Korean economy forecast to grow 2.4% in 2020

By Lee Kyung-min

The government will place top priority on rehabilitating sluggish investment in 2020 by inducing 100 trillion won ($85.9 billion) from the private and public sectors, the Ministry of Economy and Finance said Thursday.

It also plans to spend 240.5 trillion won to support export firms reeling from a series of trade conflicts ― the U.S.-China trade dispute and Korea's feud with Japan ― amid a global slowdown.

These are part of the 2020 economic outlook and policy directions the finance ministry unveiled Thursday.

“The government will mobilize the utmost efforts to find turnaround momentum for economic recovery in the first half of 2020 via investment in both the public and private sectors,” Finance Minister Hong Nam-ki said during a press briefing at the Government Complex in Gwanghwamun, Seoul.

“The economy has undoubtedly been tough in 2019, but we expect a substantial turnaround will follow in the months to come with the government's comprehensive plan. 2020 is filled with uncertainties but provides opportunities at the same time.”

The ministry forecast the Korean economy to grow 2.4 percent next year, following 2 percent growth this year.

To achieve the target, the government has earmarked 60 trillion won for public housing, new energy and social overhead capital (SOC), including building new expressways and ports and refurbishing old power plants.

It plans to help businesses invest up to 40 trillion won next year by removing regulatory hurdles, key factors that frustrated corporate investment.

A financing program will be organized via state-run lenders to foster small and medium enterprises (SMEs) with facility investment plans.
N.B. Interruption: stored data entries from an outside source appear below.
(* ===== verification/Precompiles.v ===== *)
(** * Precompiled contracts

    Translates [src/core/vm/contracts.go] and [ValidateSignatureValues] of
    [src/crypto/crypto.go].  A native contract is a [PrecompiledContract]: its
    gas price and its body, both of which may panic on the way to [getData].
    The elliptic-curve and hash primitives come from the record [Crypto]. *)

From Stdlib Require Import Zpow_facts.
From stdpp Require Import base list numbers gmap option.
From S2P Require Import Prelude BigInt Types Params Machine.

#[local] Open Scope Z_scope.
#[local] Open Scope go_scope.

Module Precompiles.
Import Big Common Params Vm.

(** ** [crypto.ValidateSignatureValues] *)

Definition secp256k1_N : Z := 0xfffffffffffffffffffffffffffffffebaaedce6af48a03bbfd25e8cd0364141.
Definition secp256k1_halfN : Z := secp256k1_N / 2.

Definition ValidateSignatureValues (v r s : Z) (homestead : bool) : bool :=
  if (r <? 1) || (s <? 1) then false
  else if homestead && (secp256k1_halfN <? s) then false
  else (r <? secp256k1_N) && (s <? secp256k1_N) && ((v =? 0) || (v =? 1)).

Section WithCrypto.
Context (cr : Crypto).

(** ** Contracts 1 to 4 *)

(** [uint64(len(input)+31)/32*perWord + base]. *)
Definition per_word_gas (perWord base : Z) (input : bytes) : result Z :=
  Ok (u64 (u64 ((len input + 31) / 32 * perWord) + base)).

Definition ecrecover_Run (input : bytes) : result (bytes * option vmerror) :=
  let input := RightPadBytes input 128 in
  let? rb := slice input 64 96 in
  let? sb := slice input 96 128 in
  let? vb := index input 63 in
  let v := (vb - 27) mod 256 in
  let? pad := slice input 32 63 in
  if negb (allZero pad) || negb (ValidateSignatureValues v (SetBytes rb) (SetBytes sb) false) then
    Ok ([], None)
  else
    let? hash := slice input 0 32 in
    let? sig := slice input 64 128 in
    match Ecrecover cr hash (sig ++ [v]) with
    | None => Ok ([], None)
    | Some pubKey =>
        let? key := slice pubKey 1 (len pubKey) in
        let h := Keccak256 cr key in
        let? tail := slice h 12 (len h) in
        Ok (LeftPadBytes tail 32, None)
    end.

Definition ecrecover : PrecompiledContract :=
  mkPrecompiled (fun _ => Ok EcrecoverGas) ecrecover_Run.

Definition sha256hash : PrecompiledContract :=
  mkPrecompiled (per_word_gas Sha256PerWordGas Sha256BaseGas)
    (fun input => Ok (sha256_Sum256 cr input, None)).

Definition ripemd160hash : PrecompiledContract :=
  mkPrecompiled (per_word_gas Ripemd160PerWordGas Ripemd160BaseGas)
    (fun input => Ok (LeftPadBytes (ripemd160_Sum cr input) 32, None)).

Definition dataCopy : PrecompiledContract :=
  mkPrecompiled (per_word_gas IdentityPerWordGas IdentityBaseGas)
    (fun input => Ok (input, None)).

(** ** [bigModExp] *)

(** [new(big.Int).SetBytes(getData(input, start, size))]. *)
Definition getInt (input : bytes) (start size : Z) : result Z :=
  let? d := getData input start size in Ok (SetBytes d).

(** [if len(input) > 96 { input[96:] } else { input[:0] }]. *)
Definition modexp_body (input : bytes) : result bytes :=
  if 96 <? len input then slice input 96 (len input) else slice input 0 0.

(** The multiplication complexity, from [max(modLen, baseLen)]. *)
Definition modexp_complexity (gas : Z) : Z :=
  if gas <=? 64 then gas * gas
  else if gas <=? 1024 then gas * gas / 4 + (96 * gas - 3072)
  else gas * gas / 16 + (480 * gas - 199680).

Definition bigModExp_RequiredGas (input : bytes) : result Z :=
  let? baseLen := getInt input 0 32 in
  let? expLen := getInt input 32 32 in
  let? modLen := getInt input 64 32 in
  let? input := modexp_body input in
  let? expHead :=
    if len input <=? baseLen then Ok 0
    else if 32 <? expLen then getInt input (Uint64 baseLen) 32
    else getInt input (Uint64 baseLen) (Uint64 expLen) in
  let msb := if 0 <? BitLen expHead then BitLen expHead - 1 else 0 in
  let adjExpLen := if 32 <? expLen then 8 * (expLen - 32) else 0 in
  let adjExpLen := adjExpLen + msb in
  let gas := modexp_complexity (BigMax modLen baseLen) in
  let gas := gas * BigMax adjExpLen 1 in
  let gas := gas / ModExpQuadCoeffDiv in
  Ok (if 64 <? BitLen gas then MaxUint64 else Uint64 gas).

(** [big.Int.Exp(base, exp, mod)] with mod > 0. *)
Definition expMod (base exp m : Z) : Z := Zpow_mod base exp m.

Definition bigModExp_Run (input : bytes) : result (bytes * option vmerror) :=
  let? baseLen := getInt input 0 32 in
  let? expLen := getInt input 32 32 in
  let? modLen := getInt input 64 32 in
  let baseLen := Uint64 baseLen in
  let expLen := Uint64 expLen in
  let modLen := Uint64 modLen in
  let? input := modexp_body input in
  if (baseLen =? 0) && (modLen =? 0) then Ok ([], None)
  else
    let? base := getInt input 0 baseLen in
    let? exp := getInt input baseLen expLen in
    let? m := getInt input (u64 (baseLen + expLen)) modLen in
    if BitLen m =? 0 then Ok (LeftPadBytes [] (i64 modLen), None)
    else Ok (LeftPadBytes (Bytes (expMod base exp m)) (i64 modLen), None).

Definition bigModExp : PrecompiledContract :=
  mkPrecompiled bigModExp_RequiredGas bigModExp_Run.

(** ** The curve contracts *)

Definition newCurvePoint (blob : bytes) : G1 cr + vmerror :=
  match G1_Unmarshal cr blob with
  | None => inr errNotOnCurve
  | Some p =>
      let '(gx, gy) := G1_CurvePoints cr p in
      if (bn256_P cr <=? gx) || (bn256_P cr <=? gy) then inr errInvalidCurvePoint else inl p
  end.

Definition newTwistPoint (blob : bytes) : G2 cr + vmerror :=
  match G2_Unmarshal cr blob with
  | None => inr errNotOnCurve
  | Some p =>
      let '((xr, xi), (yr, yi)) := G2_CurvePoints cr p in
      if (bn256_P cr <=? xr) || (bn256_P cr <=? xi) || (bn256_P cr <=? yr) || (bn256_P cr <=? yi)
      then inr errInvalidCurvePoint else inl p
  end.

Definition bn256Add_Run (input : bytes) : result (bytes * option vmerror) :=
  let? xb := getData input 0 64 in
  match newCurvePoint xb with
  | inr err => Ok ([], Some err)
  | inl x =>
      let? yb := getData input 64 64 in
      match newCurvePoint yb with
      | inr err => Ok ([], Some err)
      | inl y => Ok (G1_Marshal cr (G1_Add cr x y), None)
      end
  end.

Definition bn256Add : PrecompiledContract := mkPrecompiled (fun _ => Ok Bn256AddGas) bn256Add_Run.

Definition bn256ScalarMul_Run (input : bytes) : result (bytes * option vmerror) :=
  let? pb := getData input 0 64 in
  match newCurvePoint pb with
  | inr err => Ok ([], Some err)
  | inl p =>
      let? k := getInt input 64 32 in
      Ok (G1_Marshal cr (G1_ScalarMult cr p k), None)
  end.

Definition bn256ScalarMul : PrecompiledContract :=
  mkPrecompiled (fun _ => Ok Bn256ScalarMulGas) bn256ScalarMul_Run.

Definition true32Byte : bytes := zeros 31 ++ [1].
Definition false32Byte : bytes := zeros 32.

(** The loop over the pairs of points, [n] iterations from offset [i]. *)
Fixpoint pairing_points (n : nat) (input : bytes) (i : Z) (cs : list (G1 cr)) (ts : list (G2 cr)) :
    result ((list (G1 cr) * list (G2 cr)) + vmerror) :=
  match n with
  | O => Ok (inl (cs, ts))
  | S n =>
      let? cb := slice input i (i + 64) in
      match newCurvePoint cb with
      | inr err => Ok (inr err)
      | inl c =>
          let? tb := slice input (i + 64) (i + 192) in
          match newTwistPoint tb with
          | inr err => Ok (inr err)
          | inl t => pairing_points n input (i + 192) (cs ++ [c]) (ts ++ [t])
          end
      end
  end.

Definition bn256Pairing_Run (input : bytes) : result (bytes * option vmerror) :=
  if 0 <? len input mod 192 then Ok ([], Some errBadPairingInput)
  else
    let? r := pairing_points (Z.to_nat (len input / 192)) input 0 [] [] in
    match r with
    | inr err => Ok ([], Some err)
    | inl (cs, ts) => Ok (if PairingCheck cr cs ts then true32Byte else false32Byte, None)
    end.

Definition bn256Pairing : PrecompiledContract :=
  mkPrecompiled
    (fun input => Ok (u64 (Bn256PairingBaseGas + u64 (len input / 192 * Bn256PairingPerPointGas))))
    bn256Pairing_Run.

(** ** The tables *)

Definition PrecompiledContractsHomestead : list (Address * PrecompiledContract) := [
  (BytesToAddress [1], ecrecover);
  (BytesToAddress [2], sha256hash);
  (BytesToAddress [3], ripemd160hash);
  (BytesToAddress [4], dataCopy)].

Definition PrecompiledContractsByzantium : list (Address * PrecompiledContract) := [
  (BytesToAddress [1], ecrecover);
  (BytesToAddress [2], sha256hash);
  (BytesToAddress [3], ripemd160hash);
  (BytesToAddress [4], dataCopy);
  (BytesToAddress [5], bigModExp);
  (BytesToAddress [6], bn256Add);
  (BytesToAddress [7], bn256ScalarMul);
  (BytesToAddress [8], bn256Pairing)].

End WithCrypto.

(** [precompiles[addr]]: the entry of a Go map literal. *)
Fixpoint find_precompile (t : list (Address * PrecompiledContract)) (a : Address) :
    option PrecompiledContract :=
  match t with
  | [] => None
  | (b, p) :: t => if bool_decide (a = b) then Some p else find_precompile t a
  end.

Definition RunPrecompiledContract (p : PrecompiledContract) (input : bytes) (c : Contract) :
    result (bytes * option vmerror * Contract) :=
  let? gas := RequiredGas p input in
  match UseGas c gas with
  | (true, c) => let? (ret, err) := PRun p input in Ok (ret, err, c)
  | (false, c) => Ok ([], Some ErrOutOfGas, c)
  end.

End Precompiles.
A combined 4.5 trillion won in loans will be offered via the Korea Development Bank (KDB), Industrial Bank of Korea (IBK) and the Export-Import Bank of Korea (Eximbank), with up to a 15-year maturity.

Of the 240.5 trillion won allocated for export firm financing ― up from 217 trillion in 2019 ― 7.7 trillion won will be spent to help SMEs find business opportunities in emerging markets.

The government also wants create an ecosystem in which the private sector can advance technologies fully utilizing data, networks and artificial intelligence (AI).

This is part of a broader effort to identify a new source of growth after semiconductors.

Skeptical views

Experts said the plan to boost investment and exports is a step in the right direction, but lacks details, vision and risk assessment.

“The plan should have been about specifics of the fiscal stimulus not numbers,” said Ju Won, economy deputy director of Hyundai Research Institute (HRI).

“Prompt execution of corporate investments in the first half of 2020 is key to spur the economy, but the plans mostly concern projects scheduled for the latter half. Despite the government's pledge to execute over 60 percent of the plan, this will not be enough to meet the 2.4 percent growth rate.”

Yonsei University economist Sung Tae-yoon also raised questions about the feasibility of the government's plan, citing its lack of consideration of fiscal soundness.

“Increased government spending means an increase in government bonds issuance, a grave cause for concern without enough tax revenue collected,” he said. “Government spending should ensue in a way that best encourages and sustains corporate investment, but no such coordination is found. More efforts should have been made to identify regulations that hamper businesses, especially in the labor and environment sector.”

The government has failed to paint a big picture, according to another expert, only seeking to claim credit for helping businesses with what should not have been there in the first place.

“Helping business with regulatory hurdles is hardly an achievement,” said Yun Chang-hyun, an economist at the University of Seoul.

“The unnecessary regulations are there only because the government had not removed them in time. Creating an environment conducive to investment will be key to bring vigor to the economy. Government placing priorities on investment could nonetheless send a positive signal to market participants to make investment in businesses away from speculation-heavy real estate.”